» Try it
Below are some records; output all of them exactly.

» Data for review
Lemma train_loop_ignores_val_idx (data1 data2 : Data) (epochs first : nat)
    (st : EnhancedGCN * Optimizer) (m1 m2 : EnhancedGCN) (o1 o2 : Optimizer)
    (l1 l2 : list EpochMetrics) :
  x data1 = x data2 → edge_index data1 = edge_index data2 → y data1 = y data2 →
  train_idx data1 = train_idx data2 →
  train_loop data1 first epochs st = Ok (m1, o1, l1) →
  train_loop data2 first epochs st = Ok (m2, o2, l2) →
  m1 = m2 ∧ o1 = o2 ∧ train_loss <$> l1 = train_loss <$> l2.
Proof.
  intros Hx He Hy Ht. revert first st m1 m2 o1 o2 l1 l2.
  induction epochs as [|epochs IH]; intros first [m o] m1 m2 o1 o2 l1 l2.
  - simpl. by intros [= <- <- <-] [= <- <- <-].
  - rewrite !train_loop_S.
    destruct (train_epoch data1 first (m, o)) as [[[ma oa] la]|] eqn:E1; [|by simpl].
    destruct (train_epoch data2 first (m, o)) as [[[mb ob] lb]|] eqn:E2; [|by simpl]. simpl.
    destruct (train_epoch_ignores_val_idx _ _ _ _ _ _ _ _ _ _ Hx He Hy Ht E1 E2)
      as (<- & <- & Hl).
    destruct (train_loop data1 (S first) epochs (ma, oa)) as [[[mc oc] lc]|] eqn:E3; [|by simpl].
    destruct (train_loop data2 (S first) epochs (ma, oa)) as [[[md od] ld]|] eqn:E4; [|by simpl].
    simpl. intros [= <- <- <-] [= <- <- <-].
    destruct (IH _ _ _ _ _ _ _ _ E3 E4) as (<- & <- & Hls).
    csimpl. by rewrite Hl, Hls.
Qed.

(** The first epoch on a graph of one node: the squeezed output has
    dimension 0 and cannot be indexed, whatever the index. *)
Lemma train_epoch_one_node (data : Data) (i : nat) (model : EnhancedGCN)
    (optimizer : Optimizer) :
  length (forward (set_training true model) (x data) (edge_index data)).1 = 1 →
  train_epoch data i (model, optimizer) = Raise IndexError.
Proof.
  unfold train_epoch.
  destruct (forward (set_training true model) (x data) (edge_index data)) as [output m1].
  cbn [fst]. by destruct output as [|v [|w output]].
Qed.
(** * Neon proxy core: block store, mempool transaction cache, mempool
    service entry point and JSON-RPC dispatcher.

    A shallow embedding of

      - [proxy/indexer/solana_blocks_db.py]   (module [BlocksDB]),
      - [proxy/mempool/mempool_neon_tx_dict.py] (module [TxDict]),
      - [proxy/mempool/mempool_service.py]    (module [Service]),
      - [proxy/plugin/solana_rest_api.py]     (module [RestApi]),

    together with the Python primitives those files rely on (module [Py]):
    text operations, [hex], [int(_, 16)], and binary64 arithmetic for
    [math.ceil(n * 0.4)]. *)

From Stdlib Require Import ZArith Lia List Ascii String Bool Sorted.
From Stdlib Require Import Floats.SpecFloat.
From stdpp Require Import gmap strings list fin_maps.

Local Open Scope Z_scope.

(* ===================================================================== *)
(** * Python primitives *)
(* ===================================================================== *)

Module Py.

(** Built-in exceptions raised by the modelled code. *)
Inductive exn : Type :=
| ValueError
| TypeError
| OverflowError
| IndexError
| DatabaseError.

(** A computation either returns or raises. *)
Inductive result (A : Type) : Type :=
| Ok (a : A)
| Raise (e : exn).
Arguments Ok {A} a.
Arguments Raise {A} e.

Definition bind {A B} (r : result A) (k : A -> result B) : result B :=
  match r with
  | Ok a => k a
  | Raise e => Raise e
  end.

(** Python text, restricted to ASCII code points. *)
Definition pystr : Type := list ascii.

Definition lit (s : string) : pystr := list_ascii_of_string s.

(** [s.rjust(width, fill)] *)
Definition rjust (s : pystr) (width : Z) (fill : ascii) : pystr :=
  replicate (Z.to_nat (width - Z.of_nat (length s))) fill ++ s.

(** [s.lstrip(c)] for a one-character strip set. *)
Fixpoint lstrip (c : ascii) (s : pystr) : pystr :=
  match s with
  | [] => []
  | a :: s' => if Ascii.eqb a c then lstrip c s' else s
  end.

(** [c * n] for a one-character text [c]. *)
Definition times (c : ascii) (n : nat) : pystr := replicate n c.

Definition code (c : ascii) : Z := Z.of_N (N_of_ascii c).

Definition hex_digit (d : Z) : ascii :=
  nth (Z.to_nat d) (lit "0123456789abcdef") "0"%char.

(** Base-16 digits of a non-negative integer, most significant first.
    Each round emits one digit, so [fuel] rounds handle any [n < 16^fuel]. *)
Fixpoint to_base16 (fuel : nat) (n : Z) : list Z :=
  match fuel with
  | O => []
  | S f => (if n <? 16 then [] else to_base16 f (n / 16)) ++ [n mod 16]
  end.

Definition digits16 (n : Z) : list Z :=
  to_base16 (S (Z.to_nat (Z.log2 n))) n.

(** [hex(n)]: sign, the ["0x"] prefix, lower-case digits. *)
Definition hex (n : Z) : pystr :=
  (if n <? 0 then lit "-" else []) ++ lit "0x" ++ map hex_digit (digits16 (Z.abs n)).

(** The digit table of CPython ([_PyLong_DigitValue]): letters of either
    case stand for 10..35. *)
Definition digit_value (c : ascii) : option Z :=
  let n := code c in
  if (48 <=? n) && (n <=? 57) then Some (n - 48)
  else if (97 <=? n) && (n <=? 122) then Some (n - 87)
  else if (65 <=? n) && (n <=? 90) then Some (n - 55)
  else None.

Definition is_digit16 (c : ascii) : bool :=
  match digit_value c with
  | Some v => v <? 16
  | None => false
  end.

(** ASCII white space as the integer parser sees it ([Py_ISSPACE]). *)
Definition is_space (c : ascii) : bool :=
  let n := code c in
  ((9 <=? n) && (n <=? 13)) || (n =? 32).

Fixpoint skip_spaces (s : pystr) : pystr :=
  match s with
  | [] => []
  | a :: s' => if is_space a then skip_spaces s' else s
  end.

(** The digit scanner of [int]: a maximal run of base-16 digits and single
    underscores.  [None] is a syntax error (doubled or trailing underscore);
    otherwise the value read so far and the unread rest. *)
Fixpoint scan_digits (s : pystr) (prev_underscore : bool) (acc : Z)
  : option (Z * pystr) :=
  match s with
  | [] => if prev_underscore then None else Some (acc, [])
  | c :: s' =>
      if Ascii.eqb c "_" then
        if prev_underscore then None else scan_digits s' true acc
      else if is_digit16 c then
        scan_digits s' false (16 * acc + default 0 (digit_value c))
      else if prev_underscore then None else Some (acc, s)
  end.

(** An optional sign in front of the digits. *)
Definition strip_sign (s : pystr) : bool * pystr :=
  match s with
  | c :: r =>
      if Ascii.eqb c "+" then (false, r)
      else if Ascii.eqb c "-" then (true, r)
      else (false, s)
  | [] => (false, s)
  end.

(** An optional [0x]/[0X] prefix, which one underscore may follow. *)
Definition strip_prefix16 (s : pystr) : pystr :=
  match s with
  | c0 :: c1 :: r =>
      if Ascii.eqb c0 "0" && (Ascii.eqb c1 "x" || Ascii.eqb c1 "X") then
        match r with
        | u :: r' => if Ascii.eqb u "_" then r' else r
        | [] => r
        end
      else s
  | _ => s
  end.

» Output of the exercise
Lemma train_loop_ignores_val_idx (data1 data2 : Data) (epochs first : nat)
    (st : EnhancedGCN * Optimizer) (m1 m2 : EnhancedGCN) (o1 o2 : Optimizer)
    (l1 l2 : list EpochMetrics) :
  x data1 = x data2 → edge_index data1 = edge_index data2 → y data1 = y data2 →
  train_idx data1 = train_idx data2 →
  train_loop data1 first epochs st = Ok (m1, o1, l1) →
  train_loop data2 first epochs st = Ok (m2, o2, l2) →
  m1 = m2 ∧ o1 = o2 ∧ train_loss <$> l1 = train_loss <$> l2.
Proof.
  intros Hx He Hy Ht. revert first st m1 m2 o1 o2 l1 l2.
  induction epochs as [|epochs IH]; intros first [m o] m1 m2 o1 o2 l1 l2.
  - simpl. by intros [= <- <- <-] [= <- <- <-].
  - rewrite !train_loop_S.
    destruct (train_epoch data1 first (m, o)) as [[[ma oa] la]|] eqn:E1; [|by simpl].
    destruct (train_epoch data2 first (m, o)) as [[[mb ob] lb]|] eqn:E2; [|by simpl]. simpl.
    destruct (train_epoch_ignores_val_idx _ _ _ _ _ _ _ _ _ _ Hx He Hy Ht E1 E2)
      as (<- & <- & Hl).
    destruct (train_loop data1 (S first) epochs (ma, oa)) as [[[mc oc] lc]|] eqn:E3; [|by simpl].
    destruct (train_loop data2 (S first) epochs (ma, oa)) as [[[md od] ld]|] eqn:E4; [|by simpl].
    simpl. intros [= <- <- <-] [= <- <- <-].
    destruct (IH _ _ _ _ _ _ _ _ E3 E4) as (<- & <- & Hls).
    csimpl. by rewrite Hl, Hls.
Qed.

(** The first epoch on a graph of one node: the squeezed output has
    dimension 0 and cannot be indexed, whatever the index. *)
Lemma train_epoch_one_node (data : Data) (i : nat) (model : EnhancedGCN)
    (optimizer : Optimizer) :
  length (forward (set_training true model) (x data) (edge_index data)).1 = 1 →
  train_epoch data i (model, optimizer) = Raise IndexError.
Proof.
  unfold train_epoch.
  destruct (forward (set_training true model) (x data) (edge_index data)) as [output m1].
  cbn [fst]. by destruct output as [|v [|w output]].
Qed.
(** * Neon proxy core: block store, mempool transaction cache, mempool
    service entry point and JSON-RPC dispatcher.

    A shallow embedding of

      - [proxy/indexer/solana_blocks_db.py]   (module [BlocksDB]),
      - [proxy/mempool/mempool_neon_tx_dict.py] (module [TxDict]),
      - [proxy/mempool/mempool_service.py]    (module [Service]),
      - [proxy/plugin/solana_rest_api.py]     (module [RestApi]),

    together with the Python primitives those files rely on (module [Py]):
    text operations, [hex], [int(_, 16)], and binary64 arithmetic for
    [math.ceil(n * 0.4)]. *)

From Stdlib Require Import ZArith Lia List Ascii String Bool Sorted.
From Stdlib Require Import Floats.SpecFloat.
From stdpp Require Import gmap strings list fin_maps.

Local Open Scope Z_scope.

(* ===================================================================== *)
(** * Python primitives *)
(* ===================================================================== *)

Module Py.

(** Built-in exceptions raised by the modelled code. *)
Inductive exn : Type :=
| ValueError
| TypeError
| OverflowError
| IndexError
| DatabaseError.

(** A computation either returns or raises. *)
Inductive result (A : Type) : Type :=
| Ok (a : A)
| Raise (e : exn).
Arguments Ok {A} a.
Arguments Raise {A} e.

Definition bind {A B} (r : result A) (k : A -> result B) : result B :=
  match r with
  | Ok a => k a
  | Raise e => Raise e
  end.

(** Python text, restricted to ASCII code points. *)
Definition pystr : Type := list ascii.

Definition lit (s : string) : pystr := list_ascii_of_string s.

(** [s.rjust(width, fill)] *)
Definition rjust (s : pystr) (width : Z) (fill : ascii) : pystr :=
  replicate (Z.to_nat (width - Z.of_nat (length s))) fill ++ s.

(** [s.lstrip(c)] for a one-character strip set. *)
Fixpoint lstrip (c : ascii) (s : pystr) : pystr :=
  match s with
  | [] => []
  | a :: s' => if Ascii.eqb a c then lstrip c s' else s
  end.

(** [c * n] for a one-character text [c]. *)
Definition times (c : ascii) (n : nat) : pystr := replicate n c.

Definition code (c : ascii) : Z := Z.of_N (N_of_ascii c).

Definition hex_digit (d : Z) : ascii :=
  nth (Z.to_nat d) (lit "0123456789abcdef") "0"%char.

(** Base-16 digits of a non-negative integer, most significant first.
    Each round emits one digit, so [fuel] rounds handle any [n < 16^fuel]. *)
Fixpoint to_base16 (fuel : nat) (n : Z) : list Z :=
  match fuel with
  | O => []
  | S f => (if n <? 16 then [] else to_base16 f (n / 16)) ++ [n mod 16]
  end.

Definition digits16 (n : Z) : list Z :=
  to_base16 (S (Z.to_nat (Z.log2 n))) n.

(** [hex(n)]: sign, the ["0x"] prefix, lower-case digits. *)
Definition hex (n : Z) : pystr :=
  (if n <? 0 then lit "-" else []) ++ lit "0x" ++ map hex_digit (digits16 (Z.abs n)).

(** The digit table of CPython ([_PyLong_DigitValue]): letters of either
    case stand for 10..35. *)
Definition digit_value (c : ascii) : option Z :=
  let n := code c in
  if (48 <=? n) && (n <=? 57) then Some (n - 48)
  else if (97 <=? n) && (n <=? 122) then Some (n - 87)
  else if (65 <=? n) && (n <=? 90) then Some (n - 55)
  else None.

Definition is_digit16 (c : ascii) : bool :=
  match digit_value c with
  | Some v => v <? 16
  | None => false
  end.

(** ASCII white space as the integer parser sees it ([Py_ISSPACE]). *)
Definition is_space (c : ascii) : bool :=
  let n := code c in
  ((9 <=? n) && (n <=? 13)) || (n =? 32).

Fixpoint skip_spaces (s : pystr) : pystr :=
  match s with
  | [] => []
  | a :: s' => if is_space a then skip_spaces s' else s
  end.

(** The digit scanner of [int]: a maximal run of base-16 digits and single
    underscores.  [None] is a syntax error (doubled or trailing underscore);
    otherwise the value read so far and the unread rest. *)
Fixpoint scan_digits (s : pystr) (prev_underscore : bool) (acc : Z)
  : option (Z * pystr) :=
  match s with
  | [] => if prev_underscore then None else Some (acc, [])
  | c :: s' =>
      if Ascii.eqb c "_" then
        if prev_underscore then None else scan_digits s' true acc
      else if is_digit16 c then
        scan_digits s' false (16 * acc + default 0 (digit_value c))
      else if prev_underscore then None else Some (acc, s)
  end.

(** An optional sign in front of the digits. *)
Definition strip_sign (s : pystr) : bool * pystr :=
  match s with
  | c :: r =>
      if Ascii.eqb c "+" then (false, r)
      else if Ascii.eqb c "-" then (true, r)
      else (false, s)
  | [] => (false, s)
  end.

(** An optional [0x]/[0X] prefix, which one underscore may follow. *)
Definition strip_prefix16 (s : pystr) : pystr :=
  match s with
  | c0 :: c1 :: r =>
      if Ascii.eqb c0 "0" && (Ascii.eqb c1 "x" || Ascii.eqb c1 "X") then
        match r with
        | u :: r' => if Ascii.eqb u "_" then r' else r
        | [] => r
        end
      else s
  | _ => s
  end.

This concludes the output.